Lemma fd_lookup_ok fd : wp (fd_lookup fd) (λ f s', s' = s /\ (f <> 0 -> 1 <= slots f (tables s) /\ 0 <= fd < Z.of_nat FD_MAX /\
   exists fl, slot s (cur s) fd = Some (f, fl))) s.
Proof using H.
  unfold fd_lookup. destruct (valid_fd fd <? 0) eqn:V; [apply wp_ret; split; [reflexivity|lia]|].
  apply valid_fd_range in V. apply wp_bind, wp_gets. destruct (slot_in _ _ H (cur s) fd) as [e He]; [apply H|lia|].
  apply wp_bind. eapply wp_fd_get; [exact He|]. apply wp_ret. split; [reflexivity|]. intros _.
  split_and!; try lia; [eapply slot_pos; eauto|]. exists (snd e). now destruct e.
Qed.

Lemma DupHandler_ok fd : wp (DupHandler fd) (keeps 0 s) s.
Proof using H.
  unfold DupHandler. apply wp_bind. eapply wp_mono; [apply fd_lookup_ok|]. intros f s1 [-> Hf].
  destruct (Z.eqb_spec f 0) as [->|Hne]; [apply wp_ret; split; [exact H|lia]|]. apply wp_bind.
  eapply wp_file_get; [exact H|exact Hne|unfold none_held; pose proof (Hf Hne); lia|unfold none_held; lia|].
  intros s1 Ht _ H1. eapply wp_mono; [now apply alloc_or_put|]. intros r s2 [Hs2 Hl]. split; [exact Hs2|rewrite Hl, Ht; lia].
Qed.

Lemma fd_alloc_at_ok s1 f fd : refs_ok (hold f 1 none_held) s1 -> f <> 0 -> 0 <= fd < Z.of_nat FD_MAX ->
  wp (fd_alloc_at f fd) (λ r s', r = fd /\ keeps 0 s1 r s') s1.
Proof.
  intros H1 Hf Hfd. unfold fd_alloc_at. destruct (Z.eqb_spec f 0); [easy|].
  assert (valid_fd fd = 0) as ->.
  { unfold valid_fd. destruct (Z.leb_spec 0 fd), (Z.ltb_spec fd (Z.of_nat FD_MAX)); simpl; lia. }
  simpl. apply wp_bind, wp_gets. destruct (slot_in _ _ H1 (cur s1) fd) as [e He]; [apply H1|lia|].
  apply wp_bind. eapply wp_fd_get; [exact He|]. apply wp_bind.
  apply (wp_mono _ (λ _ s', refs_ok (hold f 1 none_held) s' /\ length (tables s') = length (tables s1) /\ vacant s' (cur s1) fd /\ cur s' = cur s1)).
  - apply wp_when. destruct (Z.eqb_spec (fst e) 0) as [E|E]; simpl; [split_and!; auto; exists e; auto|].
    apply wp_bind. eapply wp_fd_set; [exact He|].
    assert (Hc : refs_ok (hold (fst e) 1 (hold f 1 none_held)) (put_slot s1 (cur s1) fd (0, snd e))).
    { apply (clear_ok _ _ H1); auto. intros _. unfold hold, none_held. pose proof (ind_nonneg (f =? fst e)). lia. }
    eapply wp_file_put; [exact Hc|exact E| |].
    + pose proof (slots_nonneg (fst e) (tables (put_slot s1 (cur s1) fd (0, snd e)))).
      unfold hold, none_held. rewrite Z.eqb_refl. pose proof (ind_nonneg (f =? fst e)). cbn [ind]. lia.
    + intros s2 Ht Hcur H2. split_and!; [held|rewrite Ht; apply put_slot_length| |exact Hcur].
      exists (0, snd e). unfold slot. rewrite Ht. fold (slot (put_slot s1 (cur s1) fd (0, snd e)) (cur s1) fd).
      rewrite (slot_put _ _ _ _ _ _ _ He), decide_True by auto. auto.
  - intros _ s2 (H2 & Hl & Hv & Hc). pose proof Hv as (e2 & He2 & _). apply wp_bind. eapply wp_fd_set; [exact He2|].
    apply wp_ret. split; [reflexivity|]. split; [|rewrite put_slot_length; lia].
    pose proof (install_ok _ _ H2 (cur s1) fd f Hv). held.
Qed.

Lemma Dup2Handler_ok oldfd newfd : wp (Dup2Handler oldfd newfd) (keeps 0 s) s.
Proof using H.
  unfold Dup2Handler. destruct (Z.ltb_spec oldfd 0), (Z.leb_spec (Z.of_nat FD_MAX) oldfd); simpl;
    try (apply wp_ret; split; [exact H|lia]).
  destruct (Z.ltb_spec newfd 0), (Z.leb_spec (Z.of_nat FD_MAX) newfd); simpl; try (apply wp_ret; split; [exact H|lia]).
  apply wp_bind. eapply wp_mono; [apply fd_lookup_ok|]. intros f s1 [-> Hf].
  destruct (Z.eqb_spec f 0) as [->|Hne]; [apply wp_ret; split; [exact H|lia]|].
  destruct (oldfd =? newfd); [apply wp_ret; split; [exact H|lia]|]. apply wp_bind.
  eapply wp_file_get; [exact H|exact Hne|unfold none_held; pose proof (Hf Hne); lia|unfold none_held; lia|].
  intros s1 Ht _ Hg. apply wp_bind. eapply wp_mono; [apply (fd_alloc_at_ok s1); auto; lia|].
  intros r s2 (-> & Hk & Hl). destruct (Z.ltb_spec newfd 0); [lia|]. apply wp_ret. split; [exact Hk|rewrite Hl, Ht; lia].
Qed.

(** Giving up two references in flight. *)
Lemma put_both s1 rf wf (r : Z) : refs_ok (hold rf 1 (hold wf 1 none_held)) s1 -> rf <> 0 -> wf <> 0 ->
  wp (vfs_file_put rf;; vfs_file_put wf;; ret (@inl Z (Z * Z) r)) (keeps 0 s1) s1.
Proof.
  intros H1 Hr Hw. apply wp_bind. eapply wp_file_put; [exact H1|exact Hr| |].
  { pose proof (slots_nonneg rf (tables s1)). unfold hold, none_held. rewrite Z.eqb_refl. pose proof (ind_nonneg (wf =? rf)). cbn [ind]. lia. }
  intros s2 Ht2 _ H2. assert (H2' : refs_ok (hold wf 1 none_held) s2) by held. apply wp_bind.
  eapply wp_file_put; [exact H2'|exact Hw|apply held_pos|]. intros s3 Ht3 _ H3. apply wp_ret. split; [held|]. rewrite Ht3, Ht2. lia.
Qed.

◆ ◆ ◆

* Problem to work on
Lines from the start of the material above through the line containing "apply wp_bind. eapply wp_fd_get; [exact He|]. apply wp_ret." are to be duplicated exactly, and only those.

* Reply
Lemma fd_lookup_ok fd : wp (fd_lookup fd) (λ f s', s' = s /\ (f <> 0 -> 1 <= slots f (tables s) /\ 0 <= fd < Z.of_nat FD_MAX /\
   exists fl, slot s (cur s) fd = Some (f, fl))) s.
Proof using H.
  unfold fd_lookup. destruct (valid_fd fd <? 0) eqn:V; [apply wp_ret; split; [reflexivity|lia]|].
  apply valid_fd_range in V. apply wp_bind, wp_gets. destruct (slot_in _ _ H (cur s) fd) as [e He]; [apply H|lia|].
  apply wp_bind. eapply wp_fd_get; [exact He|]. apply wp_ret. split; [reflexivity|]. intros _.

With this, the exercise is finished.